[[ Data for the task, beginning ]]

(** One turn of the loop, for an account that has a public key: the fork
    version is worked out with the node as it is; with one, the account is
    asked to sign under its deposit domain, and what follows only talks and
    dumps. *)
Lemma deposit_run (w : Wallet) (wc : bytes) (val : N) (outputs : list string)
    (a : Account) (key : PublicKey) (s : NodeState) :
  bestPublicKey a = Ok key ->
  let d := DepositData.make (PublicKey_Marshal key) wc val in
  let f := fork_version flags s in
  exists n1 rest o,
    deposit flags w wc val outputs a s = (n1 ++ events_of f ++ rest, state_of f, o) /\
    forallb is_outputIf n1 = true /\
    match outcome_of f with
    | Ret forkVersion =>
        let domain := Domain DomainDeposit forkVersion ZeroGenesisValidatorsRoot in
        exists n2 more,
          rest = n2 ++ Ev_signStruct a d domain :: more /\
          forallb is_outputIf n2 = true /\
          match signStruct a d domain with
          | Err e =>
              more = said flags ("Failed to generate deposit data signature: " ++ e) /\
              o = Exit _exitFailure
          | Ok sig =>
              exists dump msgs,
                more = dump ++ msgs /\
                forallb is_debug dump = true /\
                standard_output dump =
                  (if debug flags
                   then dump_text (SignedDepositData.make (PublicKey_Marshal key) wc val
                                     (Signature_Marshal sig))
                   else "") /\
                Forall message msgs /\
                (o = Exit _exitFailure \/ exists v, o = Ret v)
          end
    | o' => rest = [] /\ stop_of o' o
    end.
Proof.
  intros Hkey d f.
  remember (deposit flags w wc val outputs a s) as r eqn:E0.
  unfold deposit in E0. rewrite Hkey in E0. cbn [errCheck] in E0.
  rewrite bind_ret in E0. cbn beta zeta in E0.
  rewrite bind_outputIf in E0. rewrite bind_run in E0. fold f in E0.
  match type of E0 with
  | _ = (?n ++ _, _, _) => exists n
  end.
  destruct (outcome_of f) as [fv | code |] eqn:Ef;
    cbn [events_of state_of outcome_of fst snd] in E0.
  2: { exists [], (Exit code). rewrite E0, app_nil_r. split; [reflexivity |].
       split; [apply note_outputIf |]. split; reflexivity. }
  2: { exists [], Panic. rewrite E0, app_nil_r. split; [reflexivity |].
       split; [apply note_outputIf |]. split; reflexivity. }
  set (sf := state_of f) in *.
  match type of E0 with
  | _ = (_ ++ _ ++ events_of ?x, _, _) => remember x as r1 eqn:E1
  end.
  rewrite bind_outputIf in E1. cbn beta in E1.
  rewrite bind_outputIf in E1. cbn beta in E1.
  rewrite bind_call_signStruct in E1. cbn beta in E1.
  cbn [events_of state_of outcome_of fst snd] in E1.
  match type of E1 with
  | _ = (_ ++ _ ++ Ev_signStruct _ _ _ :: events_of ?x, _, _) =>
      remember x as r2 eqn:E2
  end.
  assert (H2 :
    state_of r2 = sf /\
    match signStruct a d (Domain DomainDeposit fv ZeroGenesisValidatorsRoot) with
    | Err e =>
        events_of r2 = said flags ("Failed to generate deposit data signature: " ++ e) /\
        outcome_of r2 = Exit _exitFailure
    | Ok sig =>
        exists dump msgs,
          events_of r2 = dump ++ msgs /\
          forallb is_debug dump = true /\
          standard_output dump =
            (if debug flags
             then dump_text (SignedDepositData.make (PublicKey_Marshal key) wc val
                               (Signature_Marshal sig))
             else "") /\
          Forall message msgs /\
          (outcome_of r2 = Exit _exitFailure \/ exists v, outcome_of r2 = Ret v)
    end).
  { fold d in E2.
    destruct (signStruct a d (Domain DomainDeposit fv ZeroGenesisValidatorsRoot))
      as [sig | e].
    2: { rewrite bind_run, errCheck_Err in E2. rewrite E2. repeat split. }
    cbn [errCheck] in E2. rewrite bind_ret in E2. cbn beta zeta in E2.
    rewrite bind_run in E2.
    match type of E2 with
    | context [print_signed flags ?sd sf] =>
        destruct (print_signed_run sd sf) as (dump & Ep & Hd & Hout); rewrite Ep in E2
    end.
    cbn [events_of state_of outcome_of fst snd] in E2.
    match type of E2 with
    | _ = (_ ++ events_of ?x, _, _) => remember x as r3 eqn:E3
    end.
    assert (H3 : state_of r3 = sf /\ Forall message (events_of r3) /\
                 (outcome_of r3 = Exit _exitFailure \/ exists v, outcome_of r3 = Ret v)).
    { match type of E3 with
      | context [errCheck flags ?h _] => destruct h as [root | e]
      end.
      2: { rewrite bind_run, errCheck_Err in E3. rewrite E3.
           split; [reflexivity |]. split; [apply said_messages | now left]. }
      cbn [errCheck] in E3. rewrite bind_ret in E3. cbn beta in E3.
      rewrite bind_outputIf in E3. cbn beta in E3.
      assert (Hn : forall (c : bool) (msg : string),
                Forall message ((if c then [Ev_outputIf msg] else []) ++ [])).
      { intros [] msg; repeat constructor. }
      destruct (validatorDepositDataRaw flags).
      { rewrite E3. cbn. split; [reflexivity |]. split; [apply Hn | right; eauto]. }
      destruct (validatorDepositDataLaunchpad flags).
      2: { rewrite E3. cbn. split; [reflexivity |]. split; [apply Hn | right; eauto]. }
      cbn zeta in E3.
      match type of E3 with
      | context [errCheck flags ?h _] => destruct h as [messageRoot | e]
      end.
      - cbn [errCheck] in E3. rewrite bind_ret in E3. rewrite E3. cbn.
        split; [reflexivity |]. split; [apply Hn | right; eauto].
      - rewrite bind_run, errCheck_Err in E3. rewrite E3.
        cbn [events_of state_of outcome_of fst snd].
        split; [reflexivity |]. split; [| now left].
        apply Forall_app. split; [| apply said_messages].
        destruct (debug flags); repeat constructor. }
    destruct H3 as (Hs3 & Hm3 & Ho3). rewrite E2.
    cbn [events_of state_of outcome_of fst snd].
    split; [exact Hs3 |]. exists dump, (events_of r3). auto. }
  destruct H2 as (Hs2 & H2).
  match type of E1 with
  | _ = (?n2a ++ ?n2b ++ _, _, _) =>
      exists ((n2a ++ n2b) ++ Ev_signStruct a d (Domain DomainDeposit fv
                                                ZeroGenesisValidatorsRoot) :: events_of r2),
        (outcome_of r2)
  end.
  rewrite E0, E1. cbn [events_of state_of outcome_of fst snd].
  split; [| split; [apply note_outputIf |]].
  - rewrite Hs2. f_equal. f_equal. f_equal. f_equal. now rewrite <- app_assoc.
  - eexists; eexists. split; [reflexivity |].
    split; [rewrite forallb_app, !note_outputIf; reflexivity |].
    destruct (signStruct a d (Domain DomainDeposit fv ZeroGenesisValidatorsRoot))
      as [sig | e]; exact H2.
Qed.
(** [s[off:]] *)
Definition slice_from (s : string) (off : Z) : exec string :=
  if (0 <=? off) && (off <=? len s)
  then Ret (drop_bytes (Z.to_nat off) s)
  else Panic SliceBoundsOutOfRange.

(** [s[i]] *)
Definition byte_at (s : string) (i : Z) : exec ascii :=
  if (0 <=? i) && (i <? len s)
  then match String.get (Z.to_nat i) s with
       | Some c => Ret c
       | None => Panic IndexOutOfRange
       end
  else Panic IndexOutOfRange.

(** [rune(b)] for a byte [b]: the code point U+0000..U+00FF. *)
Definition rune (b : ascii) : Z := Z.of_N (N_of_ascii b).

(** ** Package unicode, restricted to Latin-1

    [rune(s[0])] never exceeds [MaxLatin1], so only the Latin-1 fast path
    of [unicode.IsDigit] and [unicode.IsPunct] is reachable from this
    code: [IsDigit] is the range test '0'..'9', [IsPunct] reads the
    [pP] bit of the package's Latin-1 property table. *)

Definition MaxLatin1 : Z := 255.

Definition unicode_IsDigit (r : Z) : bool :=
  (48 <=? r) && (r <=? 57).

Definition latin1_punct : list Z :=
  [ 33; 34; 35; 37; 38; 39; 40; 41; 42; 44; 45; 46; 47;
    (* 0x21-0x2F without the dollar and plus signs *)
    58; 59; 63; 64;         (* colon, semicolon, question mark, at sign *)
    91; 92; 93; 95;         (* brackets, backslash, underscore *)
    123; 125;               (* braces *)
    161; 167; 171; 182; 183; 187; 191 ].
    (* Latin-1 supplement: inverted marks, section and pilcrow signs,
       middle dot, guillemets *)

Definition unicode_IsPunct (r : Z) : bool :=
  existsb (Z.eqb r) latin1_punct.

[[ Data for the task, end ]]

■ **Prompt**
Scan the records for lines that hold "right", and reproduce each one you find.

■ **Solved exercise**
      { rewrite E3. cbn. split; [reflexivity |]. split; [apply Hn | right; eauto]. }
      2: { rewrite E3. cbn. split; [reflexivity |]. split; [apply Hn | right; eauto]. }
        split; [reflexivity |]. split; [apply Hn | right; eauto].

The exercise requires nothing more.